HC pulls up RBI for letting PMC decide on withdrawal requests
NEW DELHI: The Delhi high court Tuesday pulled up the RBI for leaving it to scam-hit PMC Bank to decide which emergencies cited by its depositors were to be considered for disbursal of ₹5 lakh to them, saying since the central bank imposed the restrictions it should have been the one taking the decision.
Punjab and Maharashtra Cooperative Bank has been put under restrictions, including limiting withdrawals, by the RBI, following the unearthing of a ₹4,355-crore scam.
“The Reserve Bank of India (RBI) was to apply its mind and not act as a post office. If you (RBI) have imposed the restrictions, then you have to apply your mind. You cannot accept what PMC Bank says as gospel truth. You cannot leave it to PMC Bank to decide to whom it will disburse funds.” said a bench of Chief Justice D N Patel and Justice Prateek Jalan.
“This is not satisfactory. You cannot leave it to the PMC bank to decide. There has to be some way to monitor it. something independent of the administrator (appointed by RBI),” the bench added. The court was hearing an application by consumer rights activist Bejon Kumar Misra seeking directions to the RBI to consider other needs of PMC bank depositors such as education, weddings and dire financial position, not just serious medical emergencies as being done at present.
The application was filed through advocate Shashank Deo Sudhi in Misra’s main PIL seeking directions to the RBI to ease the moratorium on withdrawals from PMC Bank during the pandemic.
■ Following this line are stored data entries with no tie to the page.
(** ** The contract of a write

    A write inside a valid range succeeds, leaves an array-backed range with
    the same bounds in its place, stores exactly the bytes written and keeps
    every other byte of the range; the object is the only one that changes. *)
Lemma write_bytes_spec h l r a bs :
  wf_heap h -> objs h !! l = Some r -> kind r <> InvalidMemoryMap ->
  aligned (limit_address r - base_address r) -> Forall byte_ok bs -> bs <> [] ->
  base_address r <= a -> a + Z.of_nat (length bs) <= limit_address r ->
  exists r' h1,
    ToReadWriteVirtualAddress h l a = Ok (DataPtr l (a - base_address r), h1) /\
    store h1 (DataPtr l (a - base_address r)) bs 0 = Ok (put h l r') /\
    wf_heap (put h l r') /\ kind r' = ArrayMemoryMap /\ same_bounds r r' /\ parent r' = None /\
    forall a', Contains r a' = true ->
      view (put h l r') r' a' =
        Ok (true, if decide (a <= a' < a + Z.of_nat (length bs))
                  then default 0 (bs !! Z.to_nat (a' - a)) else value_at h r a').
Proof.
  intros Hwf Hl Hk Hal Hbs Hne Ha1 Ha2.
  assert (Hc : Contains r a = true).
  { unfold Contains. destruct bs; [done|]. cbn in Ha2.
    destruct (Z.leb_spec (base_address r) a), (Z.ltb_spec a (limit_address r)); try done; lia. }
  pose proof (wf_bounds h Hwf l r Hl) as Hb. unfold bounds_ok in Hb.
  destruct (ToReadWrite_spec h l r a Hwf Hl Hk Hal Hc)
    as (r1 & m & Hrw & Hk1 & [Hb1 Hl1] & Hp1 & Hd1 & Hm1 & Hread).
  destruct (store_spec (put h l r1) l r1 m (a - base_address r) 0 bs) as (m' & Hst & Hm');
    [apply put_lookup_eq|done| |].
  { unfold Size. rewrite sub64_small; lia. }
  exists (with_data r1 (Some m')), (put h l r1). split_and!; try done.
  - rewrite Hst. unfold put; cbn. by rewrite insert_insert_eq.
  - eapply wf_put_array; try done. eapply array_set_bytes_ok; [done..|].
    intros j. rewrite Hm'. by replace (a - base_address r + 0) with (a - base_address r) by lia.
  - intros a' Hc'. pose proof (Hread a' Hc') as Hr. unfold view. cbn [kind with_data]. rewrite Hk1.
    rewrite (array_read_Contains r1 m) in Hr; [|done| |done|];
      [|unfold bounds_ok; by rewrite Hb1, Hl1|unfold Contains in *; by rewrite Hb1, Hl1].
    rewrite (array_read_Contains _ m'); [|done| |done|];
      [|unfold bounds_ok; cbn; by rewrite Hb1, Hl1|unfold Contains in *; cbn; by rewrite Hb1, Hl1].
    cbn. rewrite Hm', Hb1. rewrite Hb1 in Hr. repeat case_decide; try lia.
    + do 3 f_equal. f_equal. lia.
    + exact Hr.
Qed.

Lemma Write_spec h l r a v :
  wf_heap h -> objs h !! l = Some r -> kind r <> InvalidMemoryMap ->
  aligned (limit_address r - base_address r) -> byte_ok v -> Contains r a = true ->
  exists r', Write h l a v = Ok (true, put h l r') /\
    wf_heap (put h l r') /\ kind r' = ArrayMemoryMap /\ same_bounds r r' /\ parent r' = None /\
    forall a', Contains r a' = true ->
      view (put h l r') r' a' = Ok (true, if decide (a' = a) then v else value_at h r a').
Proof.
  intros Hwf Hl Hk Hal Hv Hc. pose proof Hc as Hc0. unfold Contains in Hc. bool_to_prop.
  pose proof (wf_bounds h Hwf l r Hl) as Hb. unfold bounds_ok in Hb.
  destruct (write_bytes_spec h l r a [v]) as (r' & h1 & Hrw & Hst & Hwf' & Hk' & Hsb & Hp' & Hview);
    try done; [by constructor|cbn; lia|].
  exists r'. split_and!; try done.
  - unfold Write. rewrite (get_Some h l r Hl). cbn [mbind outcome_bind].
    destruct (kind r) eqn:Ek; [done| | |].
    + unfold ToReadWriteVirtualAddress in Hrw. rewrite (get_Some h l r Hl) in Hrw. cbn in Hrw.
      rewrite Ek in Hrw. injection Hrw as _ <-.
      cbn [store] in Hst. rewrite (get_Some h l r Hl) in Hst. cbn in Hst.
      rewrite sub64_small by lia. rewrite Z.add_0_r in Hst.
      destruct (array_set r (a - base_address r) v); cbn in *; congruence.
    + rewrite Hrw. cbn [mbind outcome_bind]. by rewrite Hst.
    + rewrite Hrw. cbn [mbind outcome_bind]. by rewrite Hst.
  - intros a' Hc'. rewrite Hview by done. cbn [length]. repeat case_decide; try lia; [|done].
    subst. by rewrite Z.sub_diag.
Qed.
(* ===== verification/AddressSpace.v ===== *)
(** * Address spaces

    Models [vmill/Program/AddressSpace.{h,cpp}]: the list of mapped ranges of
    a guest process, the page-permission sets, the page-to-range indices and
    the two small pointer caches in front of them.

    An [AddressSpace] holds locations of the range heap of [MappedRange.v];
    every operation takes and returns the heap.  Logging is not modelled.  The
    [--version_code] flag and the hash function are parameters. *)

From S2P Require Import Prelude Pages MappedRange.

Definition kRangeCacheSize : Z := 256.
Definition kRangeCacheMask : Z := kRangeCacheSize - 1.

(** [last_map_cache] and [wnx_last_map_cache] have 257 entries; an absent
    entry is the null pointer. *)
Record AddressSpace := MkAS {
  maps : list loc;
  page_to_map : gmap Z loc;
  wnx_page_to_map : gmap Z loc;
  min_addr : Z;
  addr_mask : Z;
  invalid : loc;
  last_map_cache : gmap Z loc;
  wnx_last_map_cache : gmap Z loc;
  page_is_readable : gset Z;
  page_is_writable : gset Z;
  page_is_executable : gset Z;
  trace_heads : gset Z;
  is_dead : bool
}.

Definition with_maps (s : AddressSpace) (ms : list loc) : AddressSpace :=
  MkAS ms (page_to_map s) (wnx_page_to_map s) (min_addr s) (addr_mask s) (invalid s)
    (last_map_cache s) (wnx_last_map_cache s) (page_is_readable s) (page_is_writable s)
    (page_is_executable s) (trace_heads s) (is_dead s).

Definition with_perms (s : AddressSpace) (r w x : gset Z) : AddressSpace :=
  MkAS (maps s) (page_to_map s) (wnx_page_to_map s) (min_addr s) (addr_mask s) (invalid s)
    (last_map_cache s) (wnx_last_map_cache s) r w x (trace_heads s) (is_dead s).

Definition with_caches (s : AddressSpace) (c wc : gmap Z loc) : AddressSpace :=
  MkAS (maps s) (page_to_map s) (wnx_page_to_map s) (min_addr s) (addr_mask s) (invalid s)
    c wc (page_is_readable s) (page_is_writable s) (page_is_executable s)
    (trace_heads s) (is_dead s).

Definition with_heads (s : AddressSpace) (t : gset Z) : AddressSpace :=
  MkAS (maps s) (page_to_map s) (wnx_page_to_map s) (min_addr s) (addr_mask s) (invalid s)
    (last_map_cache s) (wnx_last_map_cache s) (page_is_readable s) (page_is_writable s)
    (page_is_executable s) t (is_dead s).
During the hearing on Tuesday, the bench told RBI that “there should be a valve open so that depositors can access their money” and asked it to consider gradually increasing the cap on withdrawals from its present limit of ₹1 lakh per account.
The bench also told RBI that there should be a grievance redressal mechanism in place to address grievances of depositors who are not satisfied by the decision taken by PMC bank or the administrator appointed by the top bank.